Segment Start: SOURCE DATA

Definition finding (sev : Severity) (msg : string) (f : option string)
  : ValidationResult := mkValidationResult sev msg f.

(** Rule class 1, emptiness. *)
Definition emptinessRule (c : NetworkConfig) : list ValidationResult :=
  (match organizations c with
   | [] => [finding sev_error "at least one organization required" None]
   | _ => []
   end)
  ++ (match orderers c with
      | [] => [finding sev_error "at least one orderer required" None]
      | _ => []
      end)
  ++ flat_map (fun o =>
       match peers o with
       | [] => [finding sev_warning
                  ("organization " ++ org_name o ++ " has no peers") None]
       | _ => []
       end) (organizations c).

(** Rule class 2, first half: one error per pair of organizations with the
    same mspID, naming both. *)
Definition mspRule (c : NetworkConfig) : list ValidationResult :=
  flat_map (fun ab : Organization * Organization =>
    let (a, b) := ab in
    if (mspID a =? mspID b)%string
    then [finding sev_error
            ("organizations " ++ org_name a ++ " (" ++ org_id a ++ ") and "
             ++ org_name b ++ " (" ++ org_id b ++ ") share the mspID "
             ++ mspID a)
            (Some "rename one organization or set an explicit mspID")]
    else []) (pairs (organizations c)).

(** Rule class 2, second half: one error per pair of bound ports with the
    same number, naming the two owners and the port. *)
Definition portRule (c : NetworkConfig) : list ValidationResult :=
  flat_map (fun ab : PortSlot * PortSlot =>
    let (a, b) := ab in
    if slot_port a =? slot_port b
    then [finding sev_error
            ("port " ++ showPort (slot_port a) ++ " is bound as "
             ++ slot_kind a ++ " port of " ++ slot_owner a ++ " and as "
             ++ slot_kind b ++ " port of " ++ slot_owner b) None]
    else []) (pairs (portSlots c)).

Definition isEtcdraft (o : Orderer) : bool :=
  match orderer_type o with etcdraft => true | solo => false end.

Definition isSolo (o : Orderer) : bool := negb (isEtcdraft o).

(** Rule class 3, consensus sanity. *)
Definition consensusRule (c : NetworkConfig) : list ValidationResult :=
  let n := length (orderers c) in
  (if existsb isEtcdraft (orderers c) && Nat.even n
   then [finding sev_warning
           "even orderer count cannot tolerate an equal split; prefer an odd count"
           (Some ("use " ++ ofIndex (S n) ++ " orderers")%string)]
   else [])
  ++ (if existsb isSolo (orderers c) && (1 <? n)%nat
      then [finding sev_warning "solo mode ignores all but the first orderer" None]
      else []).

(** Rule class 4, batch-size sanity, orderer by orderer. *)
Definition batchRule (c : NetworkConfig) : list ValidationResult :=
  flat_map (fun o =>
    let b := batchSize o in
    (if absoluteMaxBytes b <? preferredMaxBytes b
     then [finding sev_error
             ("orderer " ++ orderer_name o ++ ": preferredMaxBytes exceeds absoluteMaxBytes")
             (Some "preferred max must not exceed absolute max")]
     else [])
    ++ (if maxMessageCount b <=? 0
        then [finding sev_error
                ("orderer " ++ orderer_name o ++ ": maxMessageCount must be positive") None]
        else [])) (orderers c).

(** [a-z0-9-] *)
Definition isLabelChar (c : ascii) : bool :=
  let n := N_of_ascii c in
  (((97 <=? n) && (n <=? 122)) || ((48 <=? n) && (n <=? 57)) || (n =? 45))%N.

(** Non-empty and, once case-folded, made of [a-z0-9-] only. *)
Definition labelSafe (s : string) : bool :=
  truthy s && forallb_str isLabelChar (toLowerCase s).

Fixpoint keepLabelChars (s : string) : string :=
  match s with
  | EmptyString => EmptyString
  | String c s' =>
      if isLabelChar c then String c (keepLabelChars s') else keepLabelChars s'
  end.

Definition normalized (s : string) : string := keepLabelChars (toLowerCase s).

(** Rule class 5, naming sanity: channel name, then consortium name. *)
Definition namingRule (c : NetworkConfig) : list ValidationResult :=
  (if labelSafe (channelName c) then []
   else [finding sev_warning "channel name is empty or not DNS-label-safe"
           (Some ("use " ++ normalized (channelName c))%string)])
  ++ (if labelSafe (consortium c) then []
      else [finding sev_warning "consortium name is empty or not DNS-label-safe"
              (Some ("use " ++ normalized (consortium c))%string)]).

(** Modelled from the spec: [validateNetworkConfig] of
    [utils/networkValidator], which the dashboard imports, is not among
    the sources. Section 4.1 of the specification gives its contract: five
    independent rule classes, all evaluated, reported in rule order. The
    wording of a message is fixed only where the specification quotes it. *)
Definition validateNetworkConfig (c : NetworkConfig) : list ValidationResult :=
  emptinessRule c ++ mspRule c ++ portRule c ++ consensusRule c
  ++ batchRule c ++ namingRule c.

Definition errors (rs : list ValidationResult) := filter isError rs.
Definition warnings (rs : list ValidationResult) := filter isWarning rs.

Segment End: SOURCE DATA
Segment Start: SOURCE DATA

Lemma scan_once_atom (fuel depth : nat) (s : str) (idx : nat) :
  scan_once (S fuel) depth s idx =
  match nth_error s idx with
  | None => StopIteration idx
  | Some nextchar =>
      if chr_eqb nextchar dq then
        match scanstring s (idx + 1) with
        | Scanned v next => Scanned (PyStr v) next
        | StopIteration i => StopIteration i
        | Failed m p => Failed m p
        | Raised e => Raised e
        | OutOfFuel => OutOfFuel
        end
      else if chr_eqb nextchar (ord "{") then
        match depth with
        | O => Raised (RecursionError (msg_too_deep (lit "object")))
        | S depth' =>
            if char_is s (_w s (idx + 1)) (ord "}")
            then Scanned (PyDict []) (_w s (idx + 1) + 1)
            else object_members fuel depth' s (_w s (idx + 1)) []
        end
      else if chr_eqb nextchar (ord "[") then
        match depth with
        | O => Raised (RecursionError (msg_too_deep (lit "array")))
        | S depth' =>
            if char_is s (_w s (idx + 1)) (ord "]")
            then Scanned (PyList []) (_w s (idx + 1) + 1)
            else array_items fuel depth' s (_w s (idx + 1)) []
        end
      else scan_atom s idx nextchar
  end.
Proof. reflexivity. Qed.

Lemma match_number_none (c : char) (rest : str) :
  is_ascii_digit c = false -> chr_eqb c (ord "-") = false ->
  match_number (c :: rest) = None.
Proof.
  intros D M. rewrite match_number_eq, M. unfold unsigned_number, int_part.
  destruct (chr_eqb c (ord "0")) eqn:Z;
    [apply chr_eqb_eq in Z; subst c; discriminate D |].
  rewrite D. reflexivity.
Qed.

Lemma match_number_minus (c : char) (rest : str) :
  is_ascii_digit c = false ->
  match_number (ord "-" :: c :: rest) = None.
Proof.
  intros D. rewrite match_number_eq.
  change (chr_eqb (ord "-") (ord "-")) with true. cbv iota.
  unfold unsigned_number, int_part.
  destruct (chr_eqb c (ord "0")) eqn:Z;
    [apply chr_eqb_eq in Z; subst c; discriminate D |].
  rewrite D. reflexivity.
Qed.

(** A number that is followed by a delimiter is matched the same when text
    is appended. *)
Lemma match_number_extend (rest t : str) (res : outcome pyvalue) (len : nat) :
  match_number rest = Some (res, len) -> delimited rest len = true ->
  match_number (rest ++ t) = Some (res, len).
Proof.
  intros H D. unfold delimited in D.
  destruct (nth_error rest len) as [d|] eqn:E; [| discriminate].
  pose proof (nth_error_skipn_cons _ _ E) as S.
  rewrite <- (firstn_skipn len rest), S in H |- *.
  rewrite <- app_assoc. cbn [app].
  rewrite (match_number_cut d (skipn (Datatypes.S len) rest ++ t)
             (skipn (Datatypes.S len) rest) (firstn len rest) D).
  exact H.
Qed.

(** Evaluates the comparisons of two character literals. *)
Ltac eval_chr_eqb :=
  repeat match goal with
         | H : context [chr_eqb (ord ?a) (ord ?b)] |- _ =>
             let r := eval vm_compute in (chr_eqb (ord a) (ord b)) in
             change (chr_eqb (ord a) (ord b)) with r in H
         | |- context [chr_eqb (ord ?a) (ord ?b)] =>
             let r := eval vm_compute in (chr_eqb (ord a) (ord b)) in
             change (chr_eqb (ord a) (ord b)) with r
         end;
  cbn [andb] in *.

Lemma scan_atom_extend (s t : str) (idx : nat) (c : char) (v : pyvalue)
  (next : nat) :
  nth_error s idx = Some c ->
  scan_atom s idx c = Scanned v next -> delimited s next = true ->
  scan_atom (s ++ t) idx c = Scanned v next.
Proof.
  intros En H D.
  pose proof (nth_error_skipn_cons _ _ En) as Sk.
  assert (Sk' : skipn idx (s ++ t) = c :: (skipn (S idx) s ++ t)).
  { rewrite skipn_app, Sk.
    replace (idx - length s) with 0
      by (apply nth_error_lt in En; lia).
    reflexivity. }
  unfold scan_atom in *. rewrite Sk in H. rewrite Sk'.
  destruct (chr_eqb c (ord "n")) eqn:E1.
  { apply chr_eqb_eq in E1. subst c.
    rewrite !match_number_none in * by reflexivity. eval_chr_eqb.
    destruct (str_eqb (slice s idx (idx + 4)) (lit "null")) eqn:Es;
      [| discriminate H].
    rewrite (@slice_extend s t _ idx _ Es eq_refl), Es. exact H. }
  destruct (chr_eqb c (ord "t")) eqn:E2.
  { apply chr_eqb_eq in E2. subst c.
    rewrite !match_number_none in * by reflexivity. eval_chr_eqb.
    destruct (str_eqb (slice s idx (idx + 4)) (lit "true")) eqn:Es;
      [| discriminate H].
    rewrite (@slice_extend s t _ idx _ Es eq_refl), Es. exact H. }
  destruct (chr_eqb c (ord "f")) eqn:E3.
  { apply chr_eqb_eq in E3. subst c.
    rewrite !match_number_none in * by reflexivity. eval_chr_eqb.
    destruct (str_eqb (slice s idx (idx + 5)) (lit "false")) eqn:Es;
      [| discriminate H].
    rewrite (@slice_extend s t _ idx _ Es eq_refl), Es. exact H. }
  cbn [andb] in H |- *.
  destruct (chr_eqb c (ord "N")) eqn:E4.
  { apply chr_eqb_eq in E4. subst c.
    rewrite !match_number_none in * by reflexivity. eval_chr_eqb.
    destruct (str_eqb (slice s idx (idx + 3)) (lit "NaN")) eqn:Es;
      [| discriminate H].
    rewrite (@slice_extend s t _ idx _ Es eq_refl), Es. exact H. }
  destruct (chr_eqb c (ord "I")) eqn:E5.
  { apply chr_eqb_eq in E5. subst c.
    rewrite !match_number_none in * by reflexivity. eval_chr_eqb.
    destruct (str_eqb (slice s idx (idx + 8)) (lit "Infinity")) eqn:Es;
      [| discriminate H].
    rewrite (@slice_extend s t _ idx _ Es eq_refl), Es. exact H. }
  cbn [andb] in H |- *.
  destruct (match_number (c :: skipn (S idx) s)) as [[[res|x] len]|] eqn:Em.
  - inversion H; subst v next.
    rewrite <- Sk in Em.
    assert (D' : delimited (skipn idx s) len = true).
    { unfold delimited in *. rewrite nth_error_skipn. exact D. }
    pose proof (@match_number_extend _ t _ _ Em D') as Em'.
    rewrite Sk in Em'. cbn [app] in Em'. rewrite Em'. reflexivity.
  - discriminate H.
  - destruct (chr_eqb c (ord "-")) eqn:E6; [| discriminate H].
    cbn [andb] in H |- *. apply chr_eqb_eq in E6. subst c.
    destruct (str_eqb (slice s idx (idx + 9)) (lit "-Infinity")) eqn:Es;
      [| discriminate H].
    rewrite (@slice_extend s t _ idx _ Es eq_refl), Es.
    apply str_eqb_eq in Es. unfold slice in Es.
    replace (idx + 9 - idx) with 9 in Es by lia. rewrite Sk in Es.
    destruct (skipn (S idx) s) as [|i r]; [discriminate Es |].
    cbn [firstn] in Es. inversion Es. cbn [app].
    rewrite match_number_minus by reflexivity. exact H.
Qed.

Segment End: SOURCE DATA

* [WHAT THIS TASK INVOLVES] Copy out every line of the data in which the word "pose" is found.

* [RESPONSE TO THE EXERCISE]
  pose proof (nth_error_skipn_cons _ _ E) as S.
  pose proof (nth_error_skipn_cons _ _ En) as Sk.
    pose proof (@match_number_extend _ t _ _ Em D') as Em'.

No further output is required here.